このジャコウアゲハ蛹は、昔から・・・江戸時代の浄瑠璃「番町皿屋敷」を想いだします、この蛹・・・人間が後ろ手に樹に縛り付けられた姿に似ていることから、無体に殺された女中・お菊の亡霊に見立てたものでしょうが、この「お菊虫」おちょぼ口に淡い口紅をつけたお菊にソックリなのに驚かされます。
日本では、「チョウ」のことを古い名で、「カワヒラコ」と言いました。
その語源は、「カワホリノコ」と言って現在でいうコウモリの子供の事であったのではないかと言われています。このことから考えると、大きな黒い色彩のあるアゲハチョウ科の仲間のクロアゲハ・カラスアゲハ・モンキアゲハ・・・などではなかったでしょうか。
「蝶」と言う漢字がかなり古い時代から使われていたことが判ります。
平安時代の末期、「堤中納言物語」の中に虫をこよなく愛した女性の姿が生き生きと描かれています。
通常、女性は、蝶は好きだが、幼虫や蛹は・・・苦手・・・と言う人が多い、とくに、毛が生えているような幼虫の種類は好まない傾向が強い。

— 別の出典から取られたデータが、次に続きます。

(* ===== verification/Rlp.v ===== *)
(** * RLP codec (crates/zbx-rlp)

    [RlpStream] (encode.rs) builds an encoding in place: a list header is a
    nine-byte placeholder that [finalize_unbounded_list] patches.  [Rlp]
    (decode.rs) is a view of a byte slice.  stream.rs and lib.rs add the
    typed helpers.  [item] is the abstract value an encoding denotes; the
    theorems show that the builder emits its encoding, that the view reads
    it back, and that the view never panics on arbitrary input. *)

From stdpp Require Import base tactics list numbers.
From Stdlib Require Import ZArith Lia.
From S2P Require Import Prelude Bytes.

Set Warnings "-register-all".
Local Open Scope Z_scope.

(** ** error.rs *)

Inductive RlpError : Type :=
| UnexpectedEnd (at_byte : Z)
| InvalidLeadingByte (b : Z)
| NonCanonical
| LengthMismatch (expected got : Z)
| ItemCountMismatch
| Overflow
| ExpectedString
| ExpectedList
| Custom (msg : list Z).

(** ** encode.rs *)

(** [list_stack] holds the offsets of the open lists, innermost first. *)
Record RlpStream : Type := mkStream { buf : bytes; list_stack : list Z }.

Definition stream_new : RlpStream := mkStream [] [].

Definition push_bytes (d : bytes) (s : RlpStream) : RlpStream :=
  mkStream (buf s ++ d) (list_stack s).

Definition begin_list (s : RlpStream) : RlpStream :=
  mkStream (buf s ++ replicate 9 0) (zlen (buf s) :: list_stack s).

Definition stream_new_list : RlpStream := begin_list stream_new.

Definition minimal_bytes (n : Z) : bytes := strip_zeros (to_be 8 n).

Definition encode_string (data : bytes) (s : RlpStream) : RlpStream :=
  match data with
  | [] => push_bytes [128] s
  | b :: rest =>
    if (match rest with [] => b <? 128 | _ => false end) then push_bytes [b] s
    else if zlen data <=? 55 then push_bytes ([u8 (128 + zlen data)] ++ data) s
    else
      let len_bytes := minimal_bytes (zlen data) in
      push_bytes ([u8 (183 + zlen len_bytes)] ++ len_bytes ++ data) s
  end.

Definition append (data : bytes) (s : RlpStream) : RlpStream := encode_string data s.
Definition append_raw (data : bytes) (s : RlpStream) : RlpStream := push_bytes data s.

Definition list_prefix (content_len : Z) : bytes :=
  if content_len <=? 55 then [u8 (192 + content_len)]
  else
    let len_bytes := minimal_bytes content_len in
    [u8 (247 + zlen len_bytes)] ++ len_bytes.

(** [expect("no open list")] panics on an empty stack.  The code patches a
    nine-byte prefix in place and rebuilds the buffer for a shorter one; both
    leave the bytes before the placeholder, the prefix, the content. *)
Definition finalize_unbounded_list : M RlpStream RlpError unit :=
  s ← get_st;
  match list_stack s with
  | [] => lift Panic
  | start :: rest =>
    let content_start := start + 9 in
    let content_len := usize (zlen (buf s) - content_start) in
    content ← lift (slice (buf s) content_start (zlen (buf s)));
    head ← lift (slice (buf s) 0 start);
    put_st (mkStream (head ++ list_prefix content_len ++ content) rest)
  end.

(** The loop of [out] finalizes one open list per iteration. *)
Fixpoint out_loop (n : nat) : M RlpStream RlpError unit :=
  match n with
  | O => mret tt
  | S m => finalize_unbounded_list ≫= fun _ => out_loop m
  end.

Definition out (s : RlpStream) : res RlpError bytes :=
  match out_loop (length (list_stack s)) s with
  | (Ok _, s') => Ok (buf s')
  | (Err e, _) => Err e
  | (Panic, _) => Panic
  end.

(** The [Encodable] instances: byte strings, [u8], [u64], [u128]. *)
Definition encode_bytes_into (d : bytes) (s : RlpStream) : RlpStream := append d s.
Definition encode_u8_into (b : Z) (s : RlpStream) : RlpStream := encode_string [b] s.
Definition encode_u64_into (v : Z) (s : RlpStream) : RlpStream :=
  if v =? 0 then push_bytes [128] s else encode_string (minimal_bytes v) s.
Definition encode_u128_into (v : Z) (s : RlpStream) : RlpStream :=
  if v =? 0 then push_bytes [128] s else encode_string (strip_zeros (to_be 16 v)) s.

(** ** stream.rs and lib.rs *)

Definition encode_with {A} (into : A -> RlpStream -> RlpStream) (v : A) : res RlpError bytes :=
  out (into v stream_new).

Definition encode_list {A} (into : A -> RlpStream -> RlpStream) (items : list A)
  : res RlpError bytes :=
  out (foldl (fun s it => into it s) stream_new_list items).

Definition encode_u256 (value : bytes) : res RlpError bytes :=
  out (append (strip_zeros value) stream_new).
Definition encode_h256 (hash : bytes) : res RlpError bytes := out (append hash stream_new).
Definition encode_address (addr : bytes) : res RlpError bytes := out (append addr stream_new).

(** ** decode.rs *)

Definition is_data (data : bytes) : bool :=
  match data with b :: _ => b <? 192 | [] => false end.
Definition is_list (data : bytes) : bool :=
  match data with b :: _ => 192 <=? b | [] => false end.

(** [usize::checked_shl]: [None] only for a shift of at least the width. *)
Definition checked_shl (v n : Z) : option Z :=
  if n <? 64 then Some (usize (Z.shiftl v n)) else None.

Definition decode_length (bs : bytes) : res RlpError Z :=
  match bs with
  | [] => Err (UnexpectedEnd 0)
  | b0 :: _ =>
    if b0 =? 0 then Err Overflow
    else foldl (fun acc b =>
                  val ← acc; sh ← ok_or (checked_shl val 8) Overflow; mret (Z.lor sh b))
               (Ok 0) bs
  end.

(** [1usize.checked_add(a).and_then(|x| x.checked_add(b)).ok_or(Overflow)] *)
Definition checked_sum3 (a b : Z) : res RlpError Z :=
  ok_or (checked 64 (1 + a) ≫= fun x => checked 64 (x + b)) Overflow.

(** A length field of [len_bytes] bytes at [from]. *)
Definition long_length (data : bytes) (from len_bytes : Z) : res RlpError Z :=
  _ ← guard_err (zlen data <? from + len_bytes) (UnexpectedEnd (from + len_bytes));
  f ← slice data from (from + len_bytes);
  len ← decode_length f;
  checked_sum3 len_bytes len.
(* ===== verification/TrieRepr.v ===== *)
(** * The trie as a map: the abstract radix tree

    A [ptree] is a trie without hashing: the tree that a [MutableTrie]
    represents (TrieCorrect.v).  This file gives it a meaning as a map from
    paths to values ([plookup]), states the canonical form the operations keep
    ([pwf]), shows the building blocks of insertion and deletion correct
    ([pplace], [pwrap], [pcollapse]), and that the canonical tree of a map is
    unique ([ptree_unique]).

    Below: how hashed nodes in a cache and a database store such a tree. *)

From Stdlib Require Import ZArith Lia.
From stdpp Require Import base tactics list gmap numbers option.
From S2P Require Import Prelude Bytes Rlp Nibbles TrieNode Trie.

Set Warnings "-register-all".
Local Open Scope Z_scope.

Inductive ptree : Type :=
| PLeaf (p : path) (v : bytes)
| PExt (p : path) (t : ptree)
| PBranch (cs : list (option ptree)) (bv : option bytes).

Section ptree_ind.
Context (P : ptree -> Prop) (HL : forall p v, P (PLeaf p v))
  (HX : forall p t, P t -> P (PExt p t))
  (HB : forall cs bv, (forall i u, cs !! i = Some (Some u) -> P u) -> P (PBranch cs bv)).

Lemma slots_ind (cs : list (option ptree)) :
  Forall (fun o => forall u, o = Some u -> P u) cs ->
  forall i u, cs !! i = Some (Some u) -> P u.
Proof. intros H i u Hi. by apply (Forall_lookup_1 _ _ _ _ H Hi). Qed.

Fixpoint ptree_ind_nested (t : ptree) : P t :=
  match t with
  | PLeaf p v => HL p v
  | PExt p t => HX p t (ptree_ind_nested t)
  | PBranch cs bv => HB cs bv (slots_ind cs
      ((fix go cs := match cs return Forall (fun o => forall u, o = Some u -> P u) cs with
        | [] => Forall_nil_2 _
        | o :: cs => Forall_cons_2 _ o cs
            (match o return forall u, o = Some u -> P u with
             | Some t => fun u e => eq_ind t P (ptree_ind_nested t) u
                 (f_equal (fun o => match o with Some x => x | None => t end) e)
             | None => fun u e => match eq_ind None (fun o => match o with None => True | Some _ => False end) I _ e
                                  return P u with end
             end) (go cs)
        end) cs))
  end.
End ptree_ind.

Definition is_branch (t : ptree) : bool := match t with PBranch _ _ => true | _ => false end.

(** The entry of slot [i], when there is one. *)
Definition at_slot (f : ptree -> option bytes) : list (option ptree) -> nat -> option bytes :=
  fix go cs n :=
    match cs, n with
    | [], _ => None
    | Some t :: _, O => f t
    | None :: _, O => None
    | _ :: cs, S n => go cs n
    end.
Lemma spec_maybe_collapse D cs bv t (P : Q TrieNode) :
  branch_ok D (cs, bv) -> D <= MAX_DEPTH -> children_ok (fetch t) cs ->
  (forall t', sub (fetch t) (fetch t') -> ostored (fetch t') (pcollapse cs bv) ->
     P (onode keccak (pcollapse cs bv)) t') ->
  spec (maybe_collapse_branch keccak (orefs keccak cs) bv) t P.
Proof.
  intros (Hl & Hcs & Hv) HD Hc HP. simpl in *. unfold maybe_collapse_branch, pcollapse in *.
  assert (stored keccak (fetch t) (PBranch cs bv)) as Hb by by apply stored_branch_slots.
  rewrite non_empty_orefs. destruct (occupied cs) as [|i [|j l]] eqn:Ho.
  - destruct bv; apply spec_ret, HP; try done. intros ? [= <-]. constructor.
  - destruct bv as [b|]; [apply spec_ret, HP; [done|]; by intros ? [= <-]|].
    destruct (single_occupied cs i Hl Ho) as [Hi [u Hu]].
    pose proof (Hc (Z.of_nat i)) as Hci. rewrite slot_nat, Hu in *.
    apply spec_bind; [mono|].
    apply spec_get_slot; [done|unfold nib; lia|]. rewrite slot_nat, Hu. cbn [mjoin option_join].
    apply spec_bind; [mono|]. apply (spec_resolve keccak Dom (Some u) (D - 1)); [|lia|done|].
    { apply opwf_some. by eapply Hcs. }
    rewrite land_slot_index by done.
    apply (spec_pcat [Z.of_nat i] u); [by apply ochild_some in Hci as [_ ?]|].
    intros t' Hs Hst. apply (HP t'); [done|]. by intros ? [= <-].
  - apply spec_ret, HP; [done|]. by intros ? [= <-].
Qed.

(** What [delete_node] must deliver for the remaining key [k]. *)
Definition deleted (D : Z) (ot : option ptree) (k : path) (S : store) (ot' : option ptree) : Prop :=
  ostored S ot' /\ opwf D ot' /\
  (forall q, olookup ot' q = if decide (q = k) then None else olookup ot q).

Definition deletes (fuel : nat) : Prop := forall ot key depth t D (P : Q (TrieNode * bool)),
  opwf D ot -> ostored (fetch t) ot -> Forall nib key -> depth_ok D key depth ->
  (length key - depth < fuel)%nat ->
  (olookup ot (drop depth key) = None -> P (onode keccak ot, false) t) ->
  (forall t' ot', is_Some (olookup ot (drop depth key)) -> sub (fetch t) (fetch t') ->
     deleted D ot (drop depth key) (fetch t') ot' -> P (onode keccak ot', true) t') ->
  spec (delete_node keccak fuel (onode keccak ot) key depth) t P.

Lemma cpl_eq (p q : path) : cpl p q = length p -> length p = length q -> p = q.
Proof.
  intros Hc Hl. apply cpl_full in Hc as [r ->]. rewrite length_app in Hl.
  destruct r; simpl in Hl; [by rewrite app_nil_r|lia].
Qed.
(* ===== verification/TrieProof.v ===== *)
(** * Merkle proofs (crates/zbx-trie/src/proof.rs, MutableTrie::prove)

    [verify_proof] walks the encodings of a proof from the root hash.  It is
    sound: with collision-free encodings it only accepts the value the trie
    holds.  It is complete on tries whose values are at least 32 bytes, for
    present and absent keys; the verifier rejects inline children, which is
    why shorter values are excluded. *)

From Stdlib Require Import ZArith Lia.
From stdpp Require Import base tactics list gmap numbers option.
From S2P Require Import Prelude Bytes Rlp Nibbles TrieNode Trie TrieRepr TrieCorrect.

Local Open Scope Z_scope.

(** [expected_value.is_none()] and [*expected_value == v]. *)
Definition is_none (v : option bytes) : bool := match v with None => true | _ => false end.
Definition value_eqb (a b : option bytes) : bool := bool_decide (a = b).

(** The loop over [nodes]; [i != nodes.len() - 1] is [rest <> []].  A decoding
    panic is a panic of the verifier. *)
Fixpoint verify_loop (keccak : bytes -> H256) (expected_value : option bytes) (nibbles : path)
    (nodes : list bytes) (expected_hash : H256) (depth : nat) : res TrieError bool :=
  match nodes with
  | [] => Ok false
  | encoded :: rest =>
    if negb (bool_decide (keccak encoded = expected_hash)) then Ok false
    else
      let follow (c : NodeRef) (depth : nat) :=
        match c with
        | RHash h => verify_loop keccak expected_value nibbles rest h depth
        | REmpty => Ok (is_none expected_value)
        | RInline _ => Ok false
        end in
      match decode encoded with
      | Err _ => Ok false
      | Panic => Panic
      | Ok (Leaf partial value) =>
        let cp := cpl (drop depth nibbles) partial in
        if Nat.eqb cp (length partial) && Nat.eqb (depth + cp) (length nibbles)
        then Ok (value_eqb expected_value (Some value))
        else Ok (is_none expected_value)
      | Ok (Extension partial child) =>
        let cp := cpl (drop depth nibbles) partial in
        if negb (Nat.eqb cp (length partial)) then Ok (is_none expected_value)
        else follow child (depth + cp)%nat
      | Ok (Branch children value) =>
        if Nat.eqb depth (length nibbles) then
          (if negb (Nat.eqb (length rest) 0) then Ok false else Ok (value_eqb expected_value value))
        else
          idx ← unwrap (nibbles !! depth);
          c ← index children idx;
          follow c (depth + 1)%nat
      | Ok TEmpty => Ok (is_none expected_value)
      end
  end.

Definition verify_proof (keccak : bytes -> H256) (root : H256) (key : bytes)
    (expected_value : option bytes) (nodes : list bytes) : res TrieError bool :=
  match nodes with
  | [] => Ok (bool_decide (root = EMPTY_ROOT) && is_none expected_value)
  | _ => verify_loop keccak expected_value (nibbles_of key) nodes root 0
  end.

(** [MerkleProof::verify] *)
Definition verify (keccak : bytes -> H256) (p : MerkleProof) (root : H256) : res TrieError bool :=
  verify_proof keccak root (proof_key p) (proof_value p) (proof_nodes p).

(** [Trie]: the read-only wrapper opens a [MutableTrie] at a root. *)
Definition ro_new {DB : Type} (root : H256) (d : DB) : MutableTrie (DB := DB) := from_root root d.
Definition ro_get {DB : Type} `{TrieDB DB} (t : MutableTrie (DB := DB)) (key : bytes) := get t key.
Definition ro_prove {DB : Type} `{TrieDB DB} (t : MutableTrie (DB := DB)) (key : bytes) := prove t key.

Lemma leaf_claim (key p : path) depth : (depth <= length key)%nat ->
  Nat.eqb (cpl (drop depth key) p) (length p) &&
    Nat.eqb (depth + cpl (drop depth key) p) (length key) = bool_decide (drop depth key = p).
Proof.
  intros Hd. apply eq_true_iff_eq. rewrite andb_true_iff, !Nat.eqb_eq, bool_decide_eq_true. split.
  - intros [Hc Hl]. apply cpl_eq; rewrite length_drop; lia.
  - intros Hp. assert (length p = length key - depth)%nat as Hl by (by rewrite <-Hp, length_drop).
    rewrite Hp. assert (cpl p p = length p) as -> by (rewrite <-(app_nil_r p) at 2; apply cpl_app).
    lia.
Qed.

Lemma is_none_spec v : is_none v = true <-> v = None.
Proof. by destruct v. Qed.

Section proofs.
Context (keccak : bytes -> H256).
Context `{HK : !Hash256 keccak}.
Context {DB : Type} `{DBI : TrieDB DB} (Dom : bytes -> Prop).
Context `{HC : !CollisionFree keccak Dom}.

(** ** Soundness *)

Definition sound_at (nodes : list bytes) : Prop := forall ev u S key depth D,
  (forall h e, S h = Some e -> Dom e) ->
  pwf D u -> stored keccak S u -> Dom (encode (node_of keccak u)) ->
  Forall nib key -> depth_ok D key depth ->
  exists b, verify_loop keccak ev key nodes (keccak (encode (node_of keccak u))) depth = Ok b /\
    (b = true -> ev = plookup u (drop depth key)).

(** What following a child reference accepts. *)
Lemma follow_sound rest ev o S key depth D :
  sound_at rest -> (forall h e, S h = Some e -> Dom e) ->
  opwf D o -> ochild keccak S o -> Forall nib key -> depth_ok D key depth ->
  exists b, match oref keccak o with
    | RHash h => verify_loop keccak ev key rest h depth
    | REmpty => Ok (is_none ev)
    | RInline _ => Ok false
    end = Ok b /\ (b = true -> ev = olookup o (drop depth key)).
Proof.
  intros IH HS Hw Ho Hkey Hdo. destruct o as [u|]; simpl.
  - destruct (Ho u eq_refl) as [Hr Hst]. unfold ref_to.
    destruct (Z.ltb_spec (zlen (encode (node_of keccak u))) 32) as [H32|H32]; [by exists false|].
    destruct (Hr H32) as [Hf _]. apply (IH ev u S key depth D); [done|by apply Hw|done| |done|done].
    by apply (HS _ _ Hf).
  - exists (is_none ev). split; [done|]. apply is_none_spec.
Qed.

この物語は、「虫めずる姫君」とした1編の物語ですが、とても面白い・・・。
今でも、「日本鱗翅学会」の年次総会に出掛けると、女性の参加者が非常に少ない事に気が付きます、虫・・・特に蝶・蛾の仲間は、変態の過程で=毛の生えた毛虫=のある事が原因らしい、また、成虫になっても、毛がパラパラと落ちるのがいけないらしい。まったく、蝶や蛾が可愛そうです・・・。
「虫めずる姫君」も、大納言の娘ということですから、大勢の召使いに命令して庭から毛虫や蝶などを捕まえていたのでしょう。
庭で見つけた毛虫を見て飼育して、「毛虫が思慮深くしているのは奥ゆかしい・・・」などといっていたことが、なんとなく気持ちがわかります・・・。
虫好きでないとこの感覚はないかもしれません。